> [Activity] Report every line in the listing that contains the string "idempotence".
───── Data ─────
(* ===== verification/Prelude.v ===== *)
(** * A verification development for fika-bff (src/main.go)

    The program is a small Go backend-for-frontend.  [main] registers two
    HTTP handlers and listens on a port.  [workflowHandler] (route
    /workflow) forwards the caller's Auth0 token to a Google Cloud
    Workflows execution.  [api2Handler] (route /api2) calls [verifyToken]
    on the token and then proxies a GET to a second Cloud Run service,
    re-attaching the token under the header "auth0-token".
    [verifyToken] is the core.  It parses the JWT with jwt-go, fetches
    the JWKS of the Auth0 tenant, and looks for the key whose "kid"
    matches the token header.  It wraps that key's first x5c
    certificate in PEM delimiters and parses the RSA public key.  Then
    it parses the token a second time, with a key function that insists
    on an RSA signing method.

    The library, in dependency order (verification/_CoqProject):
    - [Prelude] (this file): the Go process monad [go S A].  It is a
      state monad whose result is either a value or an abort: [Fatal]
      for log.Fatal/os.Exit, which ends the process, and [Panic] for a
      runtime panic, which net/http recovers per request.  The
      state is kept on abort, so effects before a crash stay observable.
      The file also holds the shared string lemmas, the [go_run] and
      [go_rw] hint databases and the [go_step] tactic.
    - [GoNet]: the parts of net/http the program relies on, from their
      Go source: CanonicalMIMEHeaderKey, http.Header Get/Set/Del, the
      ResponseWriter (WriteHeader once, implicit 200 on Write),
      http.Error, NotFound, fmt's "%v" of a nil pointer, http.Redirect,
      cleanPath over path.Clean, url.URL.String's path escaping, and
      ServeMux (Go 1.21 server.go): exact and subtree patterns, and
      [ServeMux.Handler] with its redirects.
    - [NetPaths]: lemmas on GoNet's paths and URLs.  strings.Split and
      path.Clean on an already clean path, idempotence of cleanPath,
      unescaping as the inverse of url.URL.String's path escaping, and
      the Location header of http.Redirect.
    - [Json]: a reference RFC 8259 reader (string literals, a one-member
      object), the reading the workflow argument is written for.
    - [Jwks]: the data types of main.go (Jwks, JSONWebKeys, lines 47-59)
      and the values a map[string]interface{} holds after JSON decoding,
      with Go's interface-to-string comparison.
    - [JwtGo]: github.com/dgrijalva/jwt-go v3 as the program uses it:
      the signing-method registry, strings.Split on '.', ParseUnverified,
      MapClaims.Valid, and Parse with a key function.  Its
      ValidationError is a bit set built with [Z.lor].  Base64url and
      JSON decoding, PEM/RSA parsing and the signature primitives form
      the typeclass [JoseCodec].  Its laws are those of jwt-go: each
      [Verify] fails on a key of the wrong type, and only a nil
      [*rsa.PublicKey] can make it panic.  Client
      theorems are proved against the class.  [toy_codec] is a concrete
      instance for the sample runs.
    - [Env]: the process state [Proc] and the [World].  [Proc] holds the
      trace of external calls, in order, and the response being
      written.  [World] gives the answers of the Auth0 endpoint, the
      JSON decoder, the Workflows client, the idtoken client, the
      downstream service and the clock.
    - [KeySet]: the key-set fetcher and the key resolver of [verifyToken]
      (main.go lines 72-94).  It also holds the spec's resolver
      [spec_resolve] and the refinement theorem relating the two.
    - [Verifier]: [verifyToken] (lines 61-111), composed from JwtGo and
      KeySet.
    - [Handlers]: [workflowHandler] (122-150) and [api2Handler] (153-175).
    - [Main]: [main] (29-45), the port fallback, and [serve], what the
      server started at line 42 does with a request: [router.ServeHTTP],
      that is the 400 for RequestURI "*", the 301 redirects of
      [ServeMux.Handler], the registered handler, or NotFound.

    What the theorems show (claim ids of PROJECT.json):
    - Authentication never succeeds, and fails loudly.  [verifyToken]
      never returns [true] (C1).  A token with any alg but HS*, the
      RS256 tokens Auth0 issues included, ends the process at line 68
      before any network call (C2).  So do a missing header (C12) and
      an expired token (C21) at /api2.  An HMAC token signed with "AllYourBase" gets
      [false] after one GET (C11).
    - The handlers do not gate on verification.  /api2 issues the
      proxied request whatever the verdict (C3).  /workflow forwards the
      raw token unverified (C4).  The token is spliced into the JSON
      argument, and the argument reads back as {"auth0-token": tok}
      exactly when the token has no quote, backslash or control
      character (C22).
    - Routing: no request ever reaches a handler of the program (C5),
      because the routes are registered on the DefaultServeMux, which is
      not the mux being served.  Every request returns without an
      external call and gets the 400 ("*"), a 301 (an unclean path is
      redirected to its cleaned form) or the 404, and the 404 exactly on
      clean paths.  An unclean path is redirected once: the Location
      decodes to the cleaned path, and that path gets the 404 (C23).
    - Key resolution: the LAST matching key wins (C6).  This refines the
      spec's first-match resolver when kids are distinct (C7), and it
      diverges from it on every key set where two keys share the
      token's kid (C8).  X5c[0] panics on an empty x5c (C9).  The ""
      sentinel is sound (C10).  A decode error is ignored (C14), a
      transport error is fatal (C15), and a missing key is fatal (C16).
    - Handler error paths and success paths: a missing header (C12); the
      fall-through after the CreateExecution error, which prints "<nil>"
      (C13); the nil-client panic (C17); the fatal transport error (C18);
      the 200 relay whatever the downstream status (C19); the /workflow
      success (C20).

    Modelling choices and bounds:
    - Every definition is structurally recursive (loops run over the
      key list or a string), so no fuel is needed.  The JSON scanner
      recurses on a suffix; its length lemma is proved by induction on a
      length bound.
    - No arithmetic of the program can overflow.  The only integers are
      HTTP status codes, Unix times and the jwt-go error bit set, kept as
      [Z].  JSON numbers are kept as the int64 that jwt-go converts them
      to.
    - Go reads the clock in each of the two Parse calls; the model uses
      one time [w_now] per request.
    - The call [jwt.SigningMethodRS256.Verify()] at line 98 has no
      arguments and does not type-check in Go.  The model leaves it out:
      it describes the program as it would run with that line removed.

    Not modelled: logging, which writes to stderr and never changes
    control flow (log.Fatal is modelled as [Fatal]); the deferred
    resp.Body.Close calls and io.ReadAll errors; the internals of the
    cryptography, base64 and JSON parsing behind [JoseCodec], of which
    only the interface laws are used; the Google client libraries beyond
    their success or error answers; the HTTP server loop (connections,
    parsing of the request line into [Request]), which is modelled by
    the handler it calls per request; a failing ListenAndServe (lines
    43-44); ServeMux patterns with a host part and the panic on a
    duplicate registration, which main.go never uses.

    Not yet proved: the ResponseWriter invariant (the status is written
    at most once, and the body only grows) over arbitrary operation
    sequences; case-insensitivity of the header lookup (idempotence of
    CanonicalMIMEHeaderKey); and the claims checks of MapClaims.Valid
    (iat, nbf). *)

From stdpp Require Import base strings gmap list.
From Stdlib Require Import String ZArith Lia.

(** * The Go process monad *)

Declare Scope go_scope.
Delimit Scope go_scope with go.

(** How a Go computation stops abnormally.  [log.Fatal*] prints and
    calls [os.Exit(1)], which ends the whole process.  A runtime error
    (nil dereference, index out of range) panics the goroutine.  Inside
    an HTTP handler, net/http recovers the panic and closes that
    connection; the server goes on. *)
Inductive abort :=
  | Fatal (msg : string)
  | Panic (msg : string).

Inductive res (A : Type) :=
  | Ok (a : A)
  | Exit (e : abort).
Arguments Ok {A} a.
Arguments Exit {A} e.

#[export] Instance abort_eq_dec : EqDecision abort.
Proof. solve_decision. Defined.

Section GoMonad.
  Context {S : Type}.

  (** A computation of the process: from the state before, the outcome
      and the state after.  The state is kept when the process aborts, so
      the effects performed before a [Fatal] remain observable. *)
Definition go (A : Type) := S -> res A * S.

Definition ret {A} (a : A) : go A := fun s => (Ok a, s).

Definition bind {A B} (m : go A) (k : A -> go B) : go B :=
    fun s => match m s with
             | (Ok a, s') => k a s'
             | (Exit e, s') => (Exit e, s')
             end.

Definition modify (f : S -> S) : go unit := fun s => (Ok tt, f s).

Definition exit {A} (e : abort) : go A := fun s => (Exit e, s).

Definition of_res {A} (r : res A) : go A := fun s => (r, s).
End GoMonad.
Arguments go : clear implicits.

Notation "x <- m ;; k" := (bind m (fun x => k))
  (at level 100, m at next level, right associativity) : go_scope.
Notation "m ;; k" := (bind m (fun _ => k))
  (at level 100, right associativity) : go_scope.

Create HintDb go_run discriminated.
Create Rewrite HintDb go_rw.

Section MonadLemmas.
  Context {S : Type}.

Lemma bind_ok {A B} (m : go S A) (k : A -> go S B) s a s' :
    m s = (Ok a, s') -> bind m k s = k a s'.
  Proof. unfold bind. by intros ->. Qed.

Lemma bind_exit {A B} (m : go S A) (k : A -> go S B) s e s' :
    m s = (Exit e, s') -> bind m k s = (Exit e, s').
  Proof. unfold bind. by intros ->. Qed.

Lemma bind_assoc {A B C} (m : go S A) (k : A -> go S B) (h : B -> go S C) s :
    bind (bind m k) h s = bind m (fun a => bind (k a) h) s.
  Proof. unfold bind. by destruct (m s) as [[a|e] s']. Qed.

Lemma bind_ret_r {A} (m : go S A) s : bind m ret s = m s.
  Proof. unfold bind, ret. by destruct (m s) as [[a|e] s']. Qed.
End MonadLemmas.

#[export] Hint Rewrite @bind_assoc : go_rw.

(** Unfold the monad's combinators and reduce. *)
Ltac go_step :=
  cbn [bind ret modify exit of_res] in *.

(** * Shared lemmas on strings *)

Local Open Scope string_scope.

(** stdpp declares [String.append] [simpl never]; the models concatenate
    literal prefixes the way Go's [+] does and need them to reduce. *)
Global Arguments String.append : simpl nomatch.

(** * strings.Split with a one-byte separator *)

Fixpoint split_on (sep : Ascii.ascii) (s : string) : list string :=
  match s with
  | EmptyString => [""]
  | String c s' =>
      if Ascii.eqb c sep then "" :: split_on sep s'
      else match split_on sep s' with
           | [] => [String c ""]
           | x :: xs => String c x :: xs
           end
  end.

Lemma string_app_assoc (a b c : string) : (a ++ b) ++ c = a ++ (b ++ c).
Proof. induction a as [|x a IH]; simpl; congruence. Qed.

Lemma string_app_nil_r (a : string) : a ++ "" = a.
Proof. induction a as [|x a IH]; simpl; congruence. Qed.

(** A string that starts with a non-empty literal is never empty: this is
    what makes the "" sentinel of the key resolver sound. *)
Lemma string_app_cons_nonempty (c : Ascii.ascii) (a b : string) :
  String c a ++ b <> "".
Proof. done. Qed.

Lemma string_eqb_spec (a b : string) : reflect (a = b) (a =? b).
Proof. apply iff_reflect. symmetry. apply String.eqb_eq. Qed.

Lemma string_app_inv_l (p a b : string) : p ++ a = p ++ b -> a = b.
Proof. induction p as [|x p IH]; simpl; [done|]. intros [= ?]. by apply IH. Qed.


Lemma string_length_app (a b : string) :
  String.length (a ++ b) = (String.length a + String.length b)%nat.
Proof. induction a as [|c a IH]; cbn; lia. Qed.

Lemma string_app_inv_r (a b s : string) : a ++ s = b ++ s -> a = b.
Proof.
  revert b. induction a as [|x a IH]; intros [|y b] Hab; cbn in Hab; [done| | |].
  - apply (f_equal String.length) in Hab. cbn in Hab. rewrite string_length_app in Hab. lia.
  - apply (f_equal String.length) in Hab. cbn in Hab. rewrite string_length_app in Hab. lia.
  - injection Hab as -> Hab. by rewrite (IH b Hab).
Qed.

#[export] Hint Resolve string_app_cons_nonempty : go_run.
#[export] Hint Rewrite string_app_assoc string_app_nil_r : go_rw.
─────
> [Response to the task]
      path.Clean on an already clean path, idempotence of cleanPath,
    sequences; case-insensitivity of the header lookup (idempotence of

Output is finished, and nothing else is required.